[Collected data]
::::::::::
Definition serve_metadata (token_id : string) (req : Request) : outcome unit Response :=
  match token_column "metadata" token_id with
  | None => Err tt
  | Some None => Ok (json_error_response 404 "Token not found")
  | Some (Some metadata) =>
      if String.eqb (str_trim metadata) EmptyString then Ok (json_error_response 404 "No metadata stored for token")
      else
        match json_from_string metadata with
        | None => Ok (json_error_response 500 "Stored metadata is not valid JSON")
        | Some _ =>
            let etag := content_etag (text_bytes metadata) in
            if decide (header_text req "if-none-match" = Some etag) then
              Ok (response 304 [("etag", etag); ("cache-control", "public, no-cache")] EmptyString)
            else Ok (response 200 [json_header; ("etag", etag); ("cache-control", "public, no-cache")] metadata)
        end
  end.

(** ** The images of a directory *)
Definition base_image (name : string) : bool := Erc.starts_with "image" name && negb (Kinds.str_contains name "@").
Definition find_base (entries : gmap string File) : option (string * File) :=
  List.find (λ e : string * File, base_image e.1) (hm_iter entries).
Definition at_most (bound : Z) (o : option Z) : bool := match o with Some n => n <=? bound | None => false end.
Definition size_suffix (q : ImageQuery) : string :=
  if at_most 100 (image_width q) then "@small"
  else if at_most 100 (image_height q) then "@small"
  else if at_most 250 (image_width q) then "@medium"
  else if at_most 250 (image_height q) then "@medium"
  else EmptyString.
Definition file_name_from_dir_and_query (token_image_dir : Dir) (query : ImageQuery) (fs : Files) : option string :=
  entries ← fs !! token_image_dir; base ← find_base entries;
  Some ("image" +:+ size_suffix query +:+ "." +:+ default EmptyString (last (SqlString.split "."%char base.1))).
(* ===== verification/GraphqlQuery.v ===== *)
(** * Queries of the GraphQL server ([crates/graphql/src/query], [object/connection], [object/inputs])

    The arguments of a connection field, filters by the suffix of a name, the text of the
    statements, and the pages the server cuts out of their answers, with the cursors that
    lead from one page to the next.

    The values of [async-graphql], whose type the sources match on, are [GValue]; what
    SQLite answers is a parameter as in Query.v, and so are the base 64 of cursors, the
    escaping of regular expressions and the text of a value. *)

From S2P Require Import Prelude Proto SqlString SqlText Executor ModelTable Wire Messages Aggregator Messaging TypedData Query.
From stdpp Require Import pretty.
From Stdlib Require Import Ascii.
Local Open Scope Z_scope.
Local Open Scope torii_scope.

(** ** Values *)
#[local] Set Warnings "-register-all".
(** [async_graphql::Value]; an object is the list of its entries in their order *)
Inductive GValue `{JsonNumber} : Type :=
| VNull
| VNumber (n : Number)
| VString (s : string)
| VBoolean (b : bool)
| VBinary (b : Bytes)
| VEnum (name : string)
| VList (l : list GValue)
| VObject (fields : list (string * GValue)).

Class GraphqlEnv `{JsonNumber} : Type := {
  (** [general_purpose::STANDARD] *)
  b64_encode : Bytes → string;
  b64_decode : string → option Bytes;
  (** [regex::escape] *)
  regex_escape : string → string;
  (** [Value::to_string] *)
  value_text : GValue → string;
  (** [ValueAccessor::string], [enum_name], [i64], [boolean], [list], [object] *)
  as_string : GValue → option string;
  as_enum_name : GValue → option string;
  as_i64 : GValue → option Z;
  as_boolean : GValue → option bool;
  as_list : GValue → option (list GValue);
  as_object : GValue → option (list (string * GValue))
}.
Class Base64Spec `{GraphqlEnv} : Prop := {
  b64_round b : Forall (λ x, 0 ≤ x < 256) b → b64_decode (b64_encode b) = Some b
}.

(** [row.try_get_unchecked::<String, _>(column)]: the text of a column of any type *)
Class UncheckedText `{Sqlx} : Type := { row_unchecked : SqliteRow → string → SqlxError + string }.

Module Gql.
Import Msg Query TypedData.

Abbreviation ValueMapping := (list (string * GValue)).

(** ** Errors *)
Inductive ExtractError : Type :=
| NotFound (field : string)
| NotNumber (field : string)
| NotString (field : string)
| NotFelt (field : string)
| NotList (field : string).

(** [sqlx::Error], of the database or made by the server itself *)
Inductive QError `{Sqlx} : Type :=
| QDatabase (e : SqlxError)
| QDecode (what : string)
| QProtocol (what : string)
| QRowNotFound.

(** [async_graphql::Error] *)
Inductive GError `{Sqlx} : Type :=
| GMessage (what : string)
| GExtract (e : ExtractError)
| GSql (e : QError).

Definition db {A} `{Sqlx} (r : SqlxError + A) : outcome QError A :=
  match r with inl e => Err (QDatabase e) | inr a => Ok a end.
::::::::::
#### PROBLEM TO SOLVE:
The required result is an identical copy of the records above.

#### EXERCISE ANSWER:
Definition serve_metadata (token_id : string) (req : Request) : outcome unit Response :=
  match token_column "metadata" token_id with
  | None => Err tt
  | Some None => Ok (json_error_response 404 "Token not found")
  | Some (Some metadata) =>
      if String.eqb (str_trim metadata) EmptyString then Ok (json_error_response 404 "No metadata stored for token")
      else
        match json_from_string metadata with
        | None => Ok (json_error_response 500 "Stored metadata is not valid JSON")
        | Some _ =>
            let etag := content_etag (text_bytes metadata) in
            if decide (header_text req "if-none-match" = Some etag) then
              Ok (response 304 [("etag", etag); ("cache-control", "public, no-cache")] EmptyString)
            else Ok (response 200 [json_header; ("etag", etag); ("cache-control", "public, no-cache")] metadata)
        end
  end.

(** ** The images of a directory *)
Definition base_image (name : string) : bool := Erc.starts_with "image" name && negb (Kinds.str_contains name "@").
Definition find_base (entries : gmap string File) : option (string * File) :=
  List.find (λ e : string * File, base_image e.1) (hm_iter entries).
Definition at_most (bound : Z) (o : option Z) : bool := match o with Some n => n <=? bound | None => false end.
Definition size_suffix (q : ImageQuery) : string :=
  if at_most 100 (image_width q) then "@small"
  else if at_most 100 (image_height q) then "@small"
  else if at_most 250 (image_width q) then "@medium"
  else if at_most 250 (image_height q) then "@medium"
  else EmptyString.
Definition file_name_from_dir_and_query (token_image_dir : Dir) (query : ImageQuery) (fs : Files) : option string :=
  entries ← fs !! token_image_dir; base ← find_base entries;
  Some ("image" +:+ size_suffix query +:+ "." +:+ default EmptyString (last (SqlString.split "."%char base.1))).
(* ===== verification/GraphqlQuery.v ===== *)
(** * Queries of the GraphQL server ([crates/graphql/src/query], [object/connection], [object/inputs])

    The arguments of a connection field, filters by the suffix of a name, the text of the
    statements, and the pages the server cuts out of their answers, with the cursors that
    lead from one page to the next.

    The values of [async-graphql], whose type the sources match on, are [GValue]; what
    SQLite answers is a parameter as in Query.v, and so are the base 64 of cursors, the
    escaping of regular expressions and the text of a value. *)

From S2P Require Import Prelude Proto SqlString SqlText Executor ModelTable Wire Messages Aggregator Messaging TypedData Query.
From stdpp Require Import pretty.
From Stdlib Require Import Ascii.
Local Open Scope Z_scope.
Local Open Scope torii_scope.

(** ** Values *)
#[local] Set Warnings "-register-all".
(** [async_graphql::Value]; an object is the list of its entries in their order *)
Inductive GValue `{JsonNumber} : Type :=
| VNull
| VNumber (n : Number)
| VString (s : string)
| VBoolean (b : bool)
| VBinary (b : Bytes)
| VEnum (name : string)
| VList (l : list GValue)
| VObject (fields : list (string * GValue)).

Class GraphqlEnv `{JsonNumber} : Type := {
  (** [general_purpose::STANDARD] *)
  b64_encode : Bytes → string;
  b64_decode : string → option Bytes;
  (** [regex::escape] *)
  regex_escape : string → string;
  (** [Value::to_string] *)
  value_text : GValue → string;
  (** [ValueAccessor::string], [enum_name], [i64], [boolean], [list], [object] *)
  as_string : GValue → option string;
  as_enum_name : GValue → option string;
  as_i64 : GValue → option Z;
  as_boolean : GValue → option bool;
  as_list : GValue → option (list GValue);
  as_object : GValue → option (list (string * GValue))
}.
Class Base64Spec `{GraphqlEnv} : Prop := {
  b64_round b : Forall (λ x, 0 ≤ x < 256) b → b64_decode (b64_encode b) = Some b
}.

(** [row.try_get_unchecked::<String, _>(column)]: the text of a column of any type *)
Class UncheckedText `{Sqlx} : Type := { row_unchecked : SqliteRow → string → SqlxError + string }.

Module Gql.
Import Msg Query TypedData.

Abbreviation ValueMapping := (list (string * GValue)).

(** ** Errors *)
Inductive ExtractError : Type :=
| NotFound (field : string)
| NotNumber (field : string)
| NotString (field : string)
| NotFelt (field : string)
| NotList (field : string).

(** [sqlx::Error], of the database or made by the server itself *)
Inductive QError `{Sqlx} : Type :=
| QDatabase (e : SqlxError)
| QDecode (what : string)
| QProtocol (what : string)
| QRowNotFound.

(** [async_graphql::Error] *)
Inductive GError `{Sqlx} : Type :=
| GMessage (what : string)
| GExtract (e : ExtractError)
| GSql (e : QError).

Definition db {A} `{Sqlx} (r : SqlxError + A) : outcome QError A :=
  match r with inl e => Err (QDatabase e) | inr a => Ok a end.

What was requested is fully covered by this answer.